Depuis le temps que je veux faire un article synthétique sur les atouts et les difficultés des reprises... La reprise des Troyens mis en scène par Herbert Wernicke à Salzbourg en 2000, dont la première à l'Opéra Bastille a eu lieu hier soir à Bastille, aurait pu être une occasion, mais il va falloir patienter; je ne parlerai donc que de cette reprise-là.
Cette reprise était d'autant plus périlleuse que la production n'avait pas été reprise, à Salzbourg ou ailleurs, depuis 2000, et qu'entre temps Wernicke, terrassé par une crise cardiaque en 2002, n'était plus là pour défendre lui-même son travail. Disons-le clairement: ses assistants s'en sont tirés avec les honneurs, bien loin de tant de reprises molles qu'on a connues ces dernières années.
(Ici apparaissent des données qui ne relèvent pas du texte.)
(* ===== verification/Alerts.v ===== *)
(** * Alerts

    Models the decisions of [croniq-server/src/alerts.rs]: which rules match a
    failure, the overrides, acknowledgements and throttle windows that hold an
    alert back, the deliveries recorded for it, and the recovery that ends an
    incident. What a channel does with an alert (a shell command, a web
    request, a mail) is a parameter that answers whether it was delivered. *)

From S2P Require Import Prelude RustStr Chrono RunnerTypes Queue Registry RunnerApi.
From S2P Require Import Store StoreCalls Server.

Local Open Scope string_scope.
Local Open Scope Z_scope.

(** ** Configuration ([compile.rs]) *)

Inductive ChannelKind :=
| ChShell (command : string)
| ChWebhook (url : string) (signing_key : option string) (timeout_secs : Z)
| ChEmail (recipients : list string)
| ChUnknown (reason : string).
Record ChannelConfig := { cc_name : string; cc_kind : ChannelKind }.

Inductive RuleTrigger :=
| JobFailed | JobSlaMissed | JobMissedFire | MaintenanceActive | JobBlocked | JobRecovered.
#[export] Instance RuleTrigger_eq_dec : EqDecision RuleTrigger.
Proof. solve_decision. Defined.

Record RuleConfig := {
  ru_name : string;
  ru_trigger : RuleTrigger;
  ru_job_key_glob : string;
  ru_min_attempts : Z;
  ru_dead_letter_only : bool;
  ru_min_consecutive : Z;
  ru_throttle : option string;
  ru_expected_within : option string;
  ru_channels : list string
}.
Record AlertsConfig := { al_channels : gmap string ChannelConfig; al_rules : list RuleConfig }.
Definition alerts_none : AlertsConfig := {| al_channels := ∅; al_rules := [] |}.

(** ** Failures *)

Definition DEAD_LETTER_REASON : string := "dead_letter".
Definition DROPPED_REASON : string := "dropped".
Definition MAINTENANCE_ACTIVE_REASON : string := "maintenance_active".
Definition JOB_RECOVERED_REASON : string := "job_recovered".
Definition ACK_EXPIRED_REASON : string := "ack_expired".

Record FailureContext := {
  fc_job_key : string;
  fc_execution_id : string;
  fc_error : string;
  fc_attempt : Z;
  fc_reason : string;
  fc_consecutive : Z
}.

(** [event_name], [delivery_kind] *)
Definition event_name (ctx : FailureContext) : string :=
  if String.eqb (fc_reason ctx) MAINTENANCE_ACTIVE_REASON then MAINTENANCE_ACTIVE_REASON
  else if String.eqb (fc_reason ctx) JOB_RECOVERED_REASON then JOB_RECOVERED_REASON
  else "job_failed".
Definition delivery_kind (ctx : FailureContext) : AlertDeliveryKind :=
  if String.eqb (fc_reason ctx) JOB_RECOVERED_REASON then KRecovery else KAlert.

(** [parse_throttle_secs] *)
Definition checked_mul_u64 (a b : Z) : option Z := if a * b <=? U64_MAX then Some (a * b) else None.
Definition last_char (s : string) : option ascii :=
  match str_rev s with EmptyString => None | String c _ => Some c end.
Definition parse_throttle_secs (s : string) : option Z :=
  let s := trim s in
  if str_is_empty s then None
  else
    c ← last_char s;
    '(digits, mult) ←
      (if Ascii.eqb c "s" then Some (default s (strip_suffix "s" s), 1)
       else if Ascii.eqb c "m" then Some (default s (strip_suffix "m" s), 60)
       else if Ascii.eqb c "h" then Some (default s (strip_suffix "h" s), 3600)
       else if is_digit c then Some (s, 1)
       else None);
    n ← parse_u64 digits;
    checked_mul_u64 n mult.

(** [glob_match]: [*] is any run of bytes, [?] is one byte. *)
Fixpoint glob_match (pat : string) : string -> bool :=
  match pat with
  | EmptyString => fun s => str_is_empty s
  | String p pat' =>
      if Ascii.eqb p "*" then
        (fix star (s : string) : bool :=
           glob_match pat' s || match s with EmptyString => false | String _ s' => star s' end)
      else fun s =>
        match s with
        | EmptyString => false
        | String c s' => (Ascii.eqb p "?" || Ascii.eqb p c) && glob_match pat' s'
        end
  end.

(** [rule_matches_failure] *)
Definition rule_matches_failure (rule : RuleConfig) (ctx : FailureContext) : bool :=
  bool_decide (ru_trigger rule = JobFailed)
  && negb (fc_attempt ctx <? ru_min_attempts rule)
  && negb (fc_consecutive ctx <? ru_min_consecutive rule)
  && negb (ru_dead_letter_only rule && negb (String.eqb (fc_reason ctx) DEAD_LETTER_REASON))
  && glob_match (ru_job_key_glob rule) (fc_job_key ctx).

(** [AlertRuleOverride::is_expired], [is_suppressing],
    [effective_throttle_secs], [JobAlertAck::is_active] of [models.rs] *)
Definition ov_is_suppressing (ov : AlertRuleOverride) (now : instant) : bool :=
  if override_expired now ov then false
  else bool_decide (ov_enabled ov = Some false)
       || match ov_snooze_until ov with Some s => now <? s | None => false end.
Definition ov_effective_throttle_secs (ov : AlertRuleOverride) (now : instant) : option Z :=
  if override_expired now ov then None else ov_throttle_secs ov.
Definition ack_is_active (ack : JobAlertAck) (now : instant) : bool := now <? ak_expires_at ack.

(** [check_throttle] *)
Inductive ThrottleDecision := TdFire | TdSuppress (last_at : instant).
Definition check_throttle (m : gmap (string * string) instant) (rule job : string)
    (window : option Z) (now : instant) : ThrottleDecision :=
  match window with
  | None => TdFire
  | Some window =>
      match m !! (rule, job) with
      | Some last_at => if Z.max (num_seconds (now - last_at)) 0 <? window then TdSuppress last_at
                        else TdFire
      | None => TdFire
      end
  end.

(** [job_failed_rules_for], [job_recovered_rules_for] *)
Definition rules_for (trigger : RuleTrigger) (alerts : AlertsConfig) (job : string)
    : list RuleConfig :=
  List.filter (fun r => bool_decide (ru_trigger r = trigger) && glob_match (ru_job_key_glob r) job)
    (al_rules alerts).

(** [recovery_message] *)
Definition nl : string := String "010" EmptyString.
Definition runs_word (n : Z) : string := if n =? 1 then "run" else "runs".

(** ** Delivery *)

(** What a channel reports: delivered, failed, or not even set up. *)
Inductive Sent := SDelivered | SFailed (error : string) | SSetupFailed (error : string).

Section Delivery.
  Context `{J : Json} `{E : Env} {St : Type} `{SO : StoreOps St}.
  Context (transport : string -> ChannelConfig -> string -> FailureContext -> instant -> Sent).

Definition recovery_message (job : string) (ack : option JobAlertAck)
    (streak : option JobFailureStreak) : string :=
  let first := match streak with
    | Some st => job ++ " succeeded again after " ++ show_uint (fs_consecutive st) ++ " failed "
                 ++ runs_word (fs_consecutive st) ++ " in a row, failing since "
                 ++ to_rfc3339 (fs_since st) ++ ". Last error: " ++ fs_last_error st
    | None => job ++ " succeeded again."
    end in
  str_join nl (first :: match ack with
    | Some a => ["Acknowledged by " ++ ak_acked_by_name a ++ " at " ++ to_rfc3339 (ak_acked_at a)
                 ++ ": " ++ ak_note a ++ " (" ++ show_uint (ak_suppressed_count a) ++ " failed "
                 ++ runs_word (ak_suppressed_count a) ++ " held back)"]
    | None => []
    end).

Definition delivery (id rule channel : string) (ctx : FailureContext) (st : AlertDeliveryState)
    (error : option string) (now : instant) (delivered : option instant) : AlertDelivery := {|
  ad_delivery_id := id; ad_rule_name := rule; ad_channel_name := channel;
  ad_job_key := fc_job_key ctx; ad_execution_id := Some (fc_execution_id ctx); ad_state := st;
  ad_error := error; ad_fired_at := now; ad_delivered_at := delivered;
  ad_kind := delivery_kind ctx |}.

(** [dispatch]: [deliver_shell], [deliver_webhook], [deliver_email] *)
Definition dispatch (channel : ChannelConfig) (rule : string) (ctx : FailureContext)
    (now : instant) : M St AlertDelivery :=
  id ← new_uuid;
  match cc_kind channel with
  | ChUnknown reason => mret (delivery id rule (cc_name channel) ctx DFailed (Some reason) now None)
  | ChShell _ =>
      let '(st, error) := match transport id channel rule ctx now with
                          | SDelivered => (DDelivered, None)
                          | SFailed e | SSetupFailed e => (DFailed, Some e)
                          end in
      mret (delivery id rule (cc_name channel) ctx st error now (Some now))
  | ChWebhook _ _ _ | ChEmail _ =>
      match transport id channel rule ctx now, cc_kind channel with
      | SSetupFailed e, ChWebhook _ _ _ =>
          mret (delivery id rule (cc_name channel) ctx DFailed (Some e) now None)
      | SDelivered, _ =>
          at_ ← utc_now;
          mret (delivery id rule (cc_name channel) ctx DDelivered None now (Some at_))
      | SFailed e, _ | SSetupFailed e, _ =>
          at_ ← utc_now;
          mret (delivery id rule (cc_name channel) ctx DFailed (Some e) now (Some at_))
      end
  end.

Definition record_delivery (d : AlertDelivery) : M St (list AlertDelivery) :=
  _ ← call (RecordAlertDelivery d); mret [d].

(** [deliver_to_channels] *)
Definition deliver_to_channels (rule : RuleConfig) (alerts : AlertsConfig) (ctx : FailureContext)
    (now : instant) : M St (list AlertDelivery) :=
  collect (fun channel_name =>
    match al_channels alerts !! channel_name with
    | None =>
        id ← new_uuid;
        record_delivery (delivery id (ru_name rule) channel_name ctx DFailed
                           (Some "unknown channel") now None)
    | Some channel => d ← dispatch channel (ru_name rule) ctx now; record_delivery d
    end) (ru_channels rule).

(** The row of an alert that was held back. *)
Definition held_back (rule : RuleConfig) (ctx : FailureContext) (st : AlertDeliveryState)
    (now : instant) : M St (list AlertDelivery) :=
  id ← new_uuid;
  record_delivery (delivery id (ru_name rule) (default "<none>" (head (ru_channels rule))) ctx st
                     None now None).

Definition get_override (rule : RuleConfig) : M St (option AlertRuleOverride) :=
  r ← call (GetRuleOverride (ru_name rule));
  mret match r with Ok o => o | Err _ => None end.

Definition throttle_window (rule : RuleConfig) (ov : option AlertRuleOverride)
    (ctx : FailureContext) (now : instant) : option Z :=
  let base := match o ← ov; ov_effective_throttle_secs o now with
              | Some n => Some n
              | None => t ← ru_throttle rule; parse_throttle_secs t
              end in
  if String.eqb (fc_reason ctx) ACK_EXPIRED_REASON then None else base.

(** [dispatch_rule] *)
Definition dispatch_rule (rule : RuleConfig) (alerts : AlertsConfig) (ctx : FailureContext)
    : M St (list AlertDelivery) :=
  now ← utc_now;
  ov ← get_override rule;
  if match ov with Some o => ov_is_suppressing o now | None => false end then mret []
  else
    ack ← (if str_is_empty (fc_job_key ctx) then mret None
           else r ← call (GetAck (fc_job_key ctx));
                mret match r with Ok (Some a) => if ack_is_active a now then Some a else None
                             | _ => None end);
    match ack with
    | Some _ =>
        _ ← (if str_is_empty (fc_execution_id ctx) then mret (Ok tt)
             else call (RecordAckSuppression (fc_job_key ctx) (fc_execution_id ctx)
                          (fc_error ctx) now));
        held_back rule ctx DAcknowledged now
    | None =>
        throttle ← (fun w => (w, w_throttle w));
        match check_throttle throttle (ru_name rule) (fc_job_key ctx)
                (throttle_window rule ov ctx now) now with
        | TdSuppress _ => held_back rule ctx DThrottled now
        | TdFire =>
            _ ← (fun w => (set_throttle (<[(ru_name rule, fc_job_key ctx) := now]> (w_throttle w)) w, tt));
            deliver_to_channels rule alerts ctx now
        end
    end.

(** [evaluate_failure] *)
Definition evaluate_failure (alerts : AlertsConfig) (ctx : FailureContext)
    : M St (list AlertDelivery) :=
  collect (fun rule => if rule_matches_failure rule ctx then dispatch_rule rule alerts ctx
                       else mret []) (al_rules alerts).

(** [close_incident] *)
Definition close_incident (alerts : AlertsConfig) (job : string) : M St unit := fun w =>
  let recovery_rules := map ru_name (List.filter (fun r => bool_decide (ru_trigger r = JobRecovered))
                                       (al_rules alerts)) in
  (set_throttle (base.filter (fun kv => kv.1.2 <> job \/ kv.1.1 ∈ recovery_rules) (w_throttle w)) w, tt).

(** [send_recovery] *)
Definition send_recovery (alerts : AlertsConfig) (ack : option JobAlertAck)
    (streak : option JobFailureStreak) (execution_id : string) : M St (list AlertDelivery) :=
  match option_map ak_job_key ack, option_map fs_job_key streak with
  | None, None => mret []
  | a, s =>
      let job := match a with Some k => k | None => default "" s end in
      now ← utc_now;
      let ctx := {| fc_job_key := job; fc_execution_id := execution_id;
                    fc_error := recovery_message job ack streak; fc_attempt := 0;
                    fc_reason := JOB_RECOVERED_REASON;
                    fc_consecutive := default 0 (option_map fs_consecutive streak) |} in
      let acked := bool_decide (is_Some ack) in
      recorded ← match rules_for JobRecovered alerts job with
        | [] =>
            if acked then
              collect (fun rule =>
                ov ← get_override rule;
                if match ov with Some o => ov_is_suppressing o now | None => false end
                then mret [] else deliver_to_channels rule alerts ctx now)
                (rules_for JobFailed alerts job)
            else mret []
        | recovery_rules =>
            collect (fun rule =>
              if negb acked && (fc_consecutive ctx <? ru_min_consecutive rule) then mret []
              else dispatch_rule rule alerts ctx) recovery_rules
        end;
      _ ← match recorded with [] => mret tt | _ => close_incident alerts job end;
      mret recorded
  end.

(** [alert_ack_expired] *)
Definition ack_expired_message (ack : JobAlertAck) : string :=
  "The acknowledgement by " ++ ak_acked_by_name ack ++ " ran out at " ++ to_rfc3339 (ak_expires_at ack)
  ++ ", and " ++ ak_job_key ack ++ " has not succeeded since " ++ to_rfc3339 (ak_acked_at ack) ++ ". "
  ++ show_uint (ak_suppressed_count ack) ++ " failed " ++ runs_word (ak_suppressed_count ack)
  ++ " held back. Note: " ++ ak_note ack ++ nl ++ "Last error: "
  ++ default "none recorded" (ak_last_error ack).
Definition alert_ack_expired (alerts : AlertsConfig) (ack : JobAlertAck) : M St (list AlertDelivery) :=
  let ctx := {| fc_job_key := ak_job_key ack;
                fc_execution_id := default "" (ak_last_execution_id ack);
                fc_error := ack_expired_message ack; fc_attempt := 0;
                fc_reason := ACK_EXPIRED_REASON; fc_consecutive := 1 |} in
  collect (fun rule => dispatch_rule rule alerts ctx) (rules_for JobFailed alerts (ak_job_key ack)).
End Delivery.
De quoi s'agit-il ici? Tout simplement d'un des grands chefs-d'oeuvre de la mise en scène d'opéra de ces dix dernières années, d'une cohérence et d'une efficacité théâtrale qui ne surprennent pas chez Wernicke, mais n'en sont pas moins admirables. Wernicke a choisi la monumentalité, avec un décor d'une grande simplicité mais également d'une grande beauté, et un statisme assumé qui vise à mettre en évidence les grandes lignes de la partition et du drame. Ne nous y trompons pas: chez Wernicke, ce statisme est bien un choix, pas un signe d'impuissance. Quiconque connaît sa prodigieuse Calisto de Cavalli (bientôt disponible en DVD) , nourrie à la commedia dell'arte, sait qu'il était tout aussi capable de l'inverse. Dans ce statisme, la violence apparaît à nu; une des scènes les plus admirables de ce spectacle est celle où les Troyens viennent entourer Cassandre, pétrifiée dans sa douleur, de leurs armes qu'ils croient désormais inutiles, avant que les Troyennes ne jettent dédaigneusement des fleurs sur le cercle formé par ces armes: rarement on aura vu sur une scène d'opéra pareille incarnation visuelle de la solitude et de la douleur.
Bien sûr, Paris avait déjà vu plusieurs productions récentes des Troyens, notamment celle donnée pour l'ouverture de l'Opéra Bastille en 1990 (production de Pierluigi Pizzi que je n'ai pas vue, mais qui ne semble pas avoir laissé un souvenir impérissable) et la récente production du Châtelet pour l'année Berlioz: loin de moi l'idée de contester la réussite musicale de ce dernier spectacle, encore que je ne partage pas le délire autour de Susan Graham et Anna Caterina Antonacci, plus bonnes filles que tragédiennes (ce qu'est, incontestablement, Deborah Polaski qui chante Cassandre ET Didon à Bastille). Scéniquement, le spectacle invertébré et souvent amateuriste de Yannis Kokkos était cependant indéfendable, sauf à ne jurer que par un académisme rance qui satisfait il est vrai beaucoup de monde dans le public lyrique.
Il est donc bien dommage qu'une partie du public parisien ait prouvé son incompétence théâtrale en huant le travail tellement supérieur de Wernicke (huer un mort, quel bon goût). Gerard Mortier m'a souvent déçu dans les productions qu'il a importées de ses postes antérieurs comme dans celles qu'il a créées pour Paris: je ne puis que le remercier chaleureusement pour cette magnifique réussite qui fait honneur à l'Opéra de Paris.